== YOUR GOAL ==
Keep to one stretch of the data below, the lines from the one with "(v_queue v) (v_pid_top v) (v_next_key v))." up to and including the one with "eapply runs_bind; [by apply runs_pcb_put|].", and return that stretch exactly.

[Saved data entries]
Lemma runs_alloc_pid v :
  0 ≤ v_pid_top v < 2 ^ 64 - 1 →
  runs v PidAllocator_alloc_pid (λ a v', a = v_pid_top v ∧
    v' = mkView (v_procs v) (v_threads v) (v_queue v) (v_pid_top v + 1) (v_next_key v)).
Proof.
  intros Ht k a k' <- H. cbn [v_pid_top tv] in Ht. unfold PidAllocator_alloc_pid, bind, get, put, ret in H.
  rewrite uadd_small, usub_small in H by lia. injection H as <- <-. cbn. split; [lia|done].
Qed.
Lemma runs_proc_arc v pr :
  runs v (proc_arc pr) (λ a v', a = v_next_key v ∧
    v' = mkView (<[v_next_key v := node_of pr]> (v_procs v)) (v_threads v) (v_queue v) (v_pid_top v) (v_next_key v + 1)).
Proof. intros k a k' <- [= <- <-]. split; [done|]. unfold tv. cbn. by rewrite fmap_insert. Qed.
Definition node_pcb (pp : Z) (pcb : PCB) : tnode := node_of (mkProcess pp pcb).
Lemma runs_pcb_put v p pcb n :
  v_procs v !! p = Some n →
  runs v (pcb_put p pcb) (λ _ v', v' = mkView (<[p := node_pcb (tn_ppid n) pcb]> (v_procs v)) (v_threads v)
    (v_queue v) (v_pid_top v) (v_next_key v)).
Proof.
  intros Hn k a k' <- H. destruct (tv_proc _ _ _ Hn) as (pr & Hpr & ->). rewrite (pcb_put_run k p pr pcb Hpr) in H.
  injection H as <- <-. unfold tv. cbn. by rewrite fmap_insert.
Qed.
Lemma runs_spawn v th :
  runs v (spawn_user_loop th) (λ _ v', v' = mkView (v_procs v) (<[v_next_key v := th]> (v_threads v))
    (v_queue v ++ [v_next_key v]) (v_pid_top v) (v_next_key v + 1)).
Proof. intros k a k' <- [= <- <-]. done. Qed.

Lemma runs_clone ld ula v self flags stack ptid tls ctid :
  0 ≤ v_pid_top v < 2 ^ 64 - 1 →
  tree_inv v →
  runs v (sys_clone ld ula self flags stack ptid tls ctid) (λ a v', a = v_pid_top v ∧
    ∃ p m, self_is v self p ∧ v_procs v !! p = Some m ∧ v' = view_clone v p m).
Proof.
  intros Htop Hv. unfold sys_clone. eapply runs_keeps_bind; [apply keeps_self_proc|]. intros p Hp.
  eapply runs_keeps_bind; [apply keeps_pcb_get|]. intros pcb (m & Hm & _).
  eapply runs_bind; [by apply runs_alloc_pid|]. intros new_pid v1 [-> Hv1].
  eapply runs_keeps_bind; [keep|]. intros fl _.
  eapply runs_keeps_bind; [apply keeps_PCB_new|]. intros new (_ & _ & _ & Hch).
  do 2 (eapply runs_keeps_bind; [keep|]; intros ? _).
  eapply runs_keeps_bind; [apply keeps_trapframe_of|]; intros ? _.
  do 5 (eapply runs_keeps_bind; [keep|]; intros ? _).
  eapply runs_keeps_bind; [apply keeps_insert_kernel_stack|]; intros ? _.
  do 2 (eapply runs_keeps_bind; [keep|]; intros ? _).
  cbv zeta. eapply runs_bind; [apply runs_proc_arc|]. intros np v2 [-> Hv2].
  assert (Hne : p ≠ v_next_key v) by (apply (ti_node _ Hv) in Hm; lia).
  assert (Hm2 : v_procs v2 !! p = Some m) by (subst v2 v1; cbn; by rewrite lookup_insert_ne).
  eapply runs_keeps_bind; [apply keeps_pcb_get|]. intros pcb2 (m' & Hm' & E1 & E2 & E3 & E4 & E5).
  rewrite Hm2 in Hm'. injection Hm' as <-.
  eapply runs_bind; [by apply runs_pcb_put|]. intros ? v3 Hv3.
  eapply runs_bind; [apply runs_spawn|]. intros ? v4 Hv4. apply runs_ret. cbv beta in Hv3, Hv4. split; [done|]. exists p, m.
  split_and!; [done|done|]. subst v4 v3 v2 v1. unfold view_clone. cbn. f_equal.
  assert (En : node_pcb (tn_ppid m) (pcb_set_children pcb2 (mkChildren (<[v_pid_top v:=v_next_key v]> (alive (children pcb2)))
    (zombie (children pcb2)))) = node_adopt (v_pid_top v) (v_next_key v) m).
  { unfold node_pcb, node_of, node_adopt. cbn. congruence. }
  rewrite En. do 2 f_equal. unfold node_of. cbn. by rewrite Hch.
Qed.

(** *** Waiting *)
Definition node_reap (c : Z) (m : tnode) : tnode :=
  mkNode (tn_ppid m) (tn_pid m) (tn_state m) (tn_parent m) (tn_alive m) (delete c (tn_zombie m)).
Definition view_reap (v : tview) (p : Z) (m : tnode) (c : Z) : tview :=
  mkView (<[p := node_reap c m]> (v_procs v)) (v_threads v) (v_queue v) (v_pid_top v) (v_next_key v).

Lemma reap_tree v p m c : tree_inv v → v_procs v !! p = Some m → tree_inv (view_reap v p m c).
Proof.
  intros Hv Hm.
  assert (Hb : ∀ r n1, v_procs (view_reap v p m c) !! r = Some n1 → ∃ n0, v_procs v !! r = Some n0 ∧
    tn_ppid n1 = tn_ppid n0 ∧ tn_pid n1 = tn_pid n0 ∧ tn_parent n1 = tn_parent n0 ∧ tn_state n1 = tn_state n0 ∧
    tn_alive n1 = tn_alive n0 ∧ ∀ x y, tn_zombie n1 !! x = Some y → tn_zombie n0 !! x = Some y).
  { intros r n1. cbn. intros [[<- <-]|[_ H]]%lookup_insert_Some; [exists m|exists n1]; cbn; split_and!; try done.
    intros x y [_ ?]%lookup_delete_Some. done. }
  assert (Hf : ∀ r n0, v_procs v !! r = Some n0 → ∃ n1, v_procs (view_reap v p m c) !! r = Some n1 ∧
    tn_pid n1 = tn_pid n0 ∧ tn_parent n1 = tn_parent n0 ∧ tn_state n1 = tn_state n0 ∧ tn_alive n1 = tn_alive n0).
  { intros r n0 H. cbn. destruct (decide (r = p)) as [->|].
    - rewrite lookup_insert_eq. eexists. split; [done|]. rewrite Hm in H. injection H as <-. done.
    - rewrite lookup_insert_ne by done. by exists n0. }
  split.
  - intros r n1 (n0 & H0 & E1 & E2 & _)%Hb. rewrite E1, E2. by apply (ti_node _ Hv) in H0.
  - intros r s n1 n2 (n0 & H0 & _ & E1 & _)%Hb (n3 & H3 & _ & E2 & _)%Hb E. apply (ti_uniq _ Hv r s n0 n3); congruence.
  - intros r n1 s (n0 & H0 & _ & E2 & E3 & E4 & _)%Hb Hs. rewrite E3 in Hs.
    destruct (ti_parent _ Hv r n0 s H0 Hs) as (? & m0 & Hm0 & Hal). split; [done|].
    destruct (Hf s m0 Hm0) as (m1 & Hm1 & _ & _ & _ & F). exists m1. split; [done|]. rewrite F, E2, E4. done.
  - intros s m1 x y (m0 & Hm0 & _ & _ & _ & _ & E & _)%Hb Hy. rewrite E in Hy.
    destruct (ti_alive _ Hv s m0 x y Hm0 Hy) as (n0 & H0 & ? & ? & ?).
    destruct (Hf y n0 H0) as (n1 & Hn1 & F1 & F2 & F3 & _). exists n1. split_and!; congruence.
  - intros s m1 x y (m0 & Hm0 & _ & _ & _ & _ & _ & E)%Hb Hy%E.
    destruct (ti_zombie _ Hv s m0 x y Hm0 Hy) as (n0 & H0 & ? & ? & ?).
    destruct (Hf y n0 H0) as (n1 & Hn1 & F1 & F2 & F3 & _). exists n1. split_and!; congruence.
  - intros t th Ht. destruct (ti_thread _ Hv t th Ht) as (? & n0 & H0 & ?). split; [done|].
    destruct (Hf _ n0 H0) as (n1 & Hn1 & _ & _ & F & _). exists n1. by rewrite F.
  - apply (ti_thread_uniq _ Hv).
  - intros r n1 (n0 & H0 & _ & _ & _ & E & _)%Hb Hs. apply (ti_live _ Hv r n0 H0). congruence.
Qed.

== ANSWER FOR THE TASK ==
    (v_queue v) (v_pid_top v) (v_next_key v)).
Proof.
  intros Hn k a k' <- H. destruct (tv_proc _ _ _ Hn) as (pr & Hpr & ->). rewrite (pcb_put_run k p pr pcb Hpr) in H.
  injection H as <- <-. unfold tv. cbn. by rewrite fmap_insert.
Qed.
Lemma runs_spawn v th :
  runs v (spawn_user_loop th) (λ _ v', v' = mkView (v_procs v) (<[v_next_key v := th]> (v_threads v))
    (v_queue v ++ [v_next_key v]) (v_pid_top v) (v_next_key v + 1)).
Proof. intros k a k' <- [= <- <-]. done. Qed.

Lemma runs_clone ld ula v self flags stack ptid tls ctid :
  0 ≤ v_pid_top v < 2 ^ 64 - 1 →
  tree_inv v →
  runs v (sys_clone ld ula self flags stack ptid tls ctid) (λ a v', a = v_pid_top v ∧
    ∃ p m, self_is v self p ∧ v_procs v !! p = Some m ∧ v' = view_clone v p m).
Proof.
  intros Htop Hv. unfold sys_clone. eapply runs_keeps_bind; [apply keeps_self_proc|]. intros p Hp.
  eapply runs_keeps_bind; [apply keeps_pcb_get|]. intros pcb (m & Hm & _).
  eapply runs_bind; [by apply runs_alloc_pid|]. intros new_pid v1 [-> Hv1].
  eapply runs_keeps_bind; [keep|]. intros fl _.
  eapply runs_keeps_bind; [apply keeps_PCB_new|]. intros new (_ & _ & _ & Hch).
  do 2 (eapply runs_keeps_bind; [keep|]; intros ? _).
  eapply runs_keeps_bind; [apply keeps_trapframe_of|]; intros ? _.
  do 5 (eapply runs_keeps_bind; [keep|]; intros ? _).
  eapply runs_keeps_bind; [apply keeps_insert_kernel_stack|]; intros ? _.
  do 2 (eapply runs_keeps_bind; [keep|]; intros ? _).
  cbv zeta. eapply runs_bind; [apply runs_proc_arc|]. intros np v2 [-> Hv2].
  assert (Hne : p ≠ v_next_key v) by (apply (ti_node _ Hv) in Hm; lia).
  assert (Hm2 : v_procs v2 !! p = Some m) by (subst v2 v1; cbn; by rewrite lookup_insert_ne).
  eapply runs_keeps_bind; [apply keeps_pcb_get|]. intros pcb2 (m' & Hm' & E1 & E2 & E3 & E4 & E5).
  rewrite Hm2 in Hm'. injection Hm' as <-.
  eapply runs_bind; [by apply runs_pcb_put|]. intros ? v3 Hv3.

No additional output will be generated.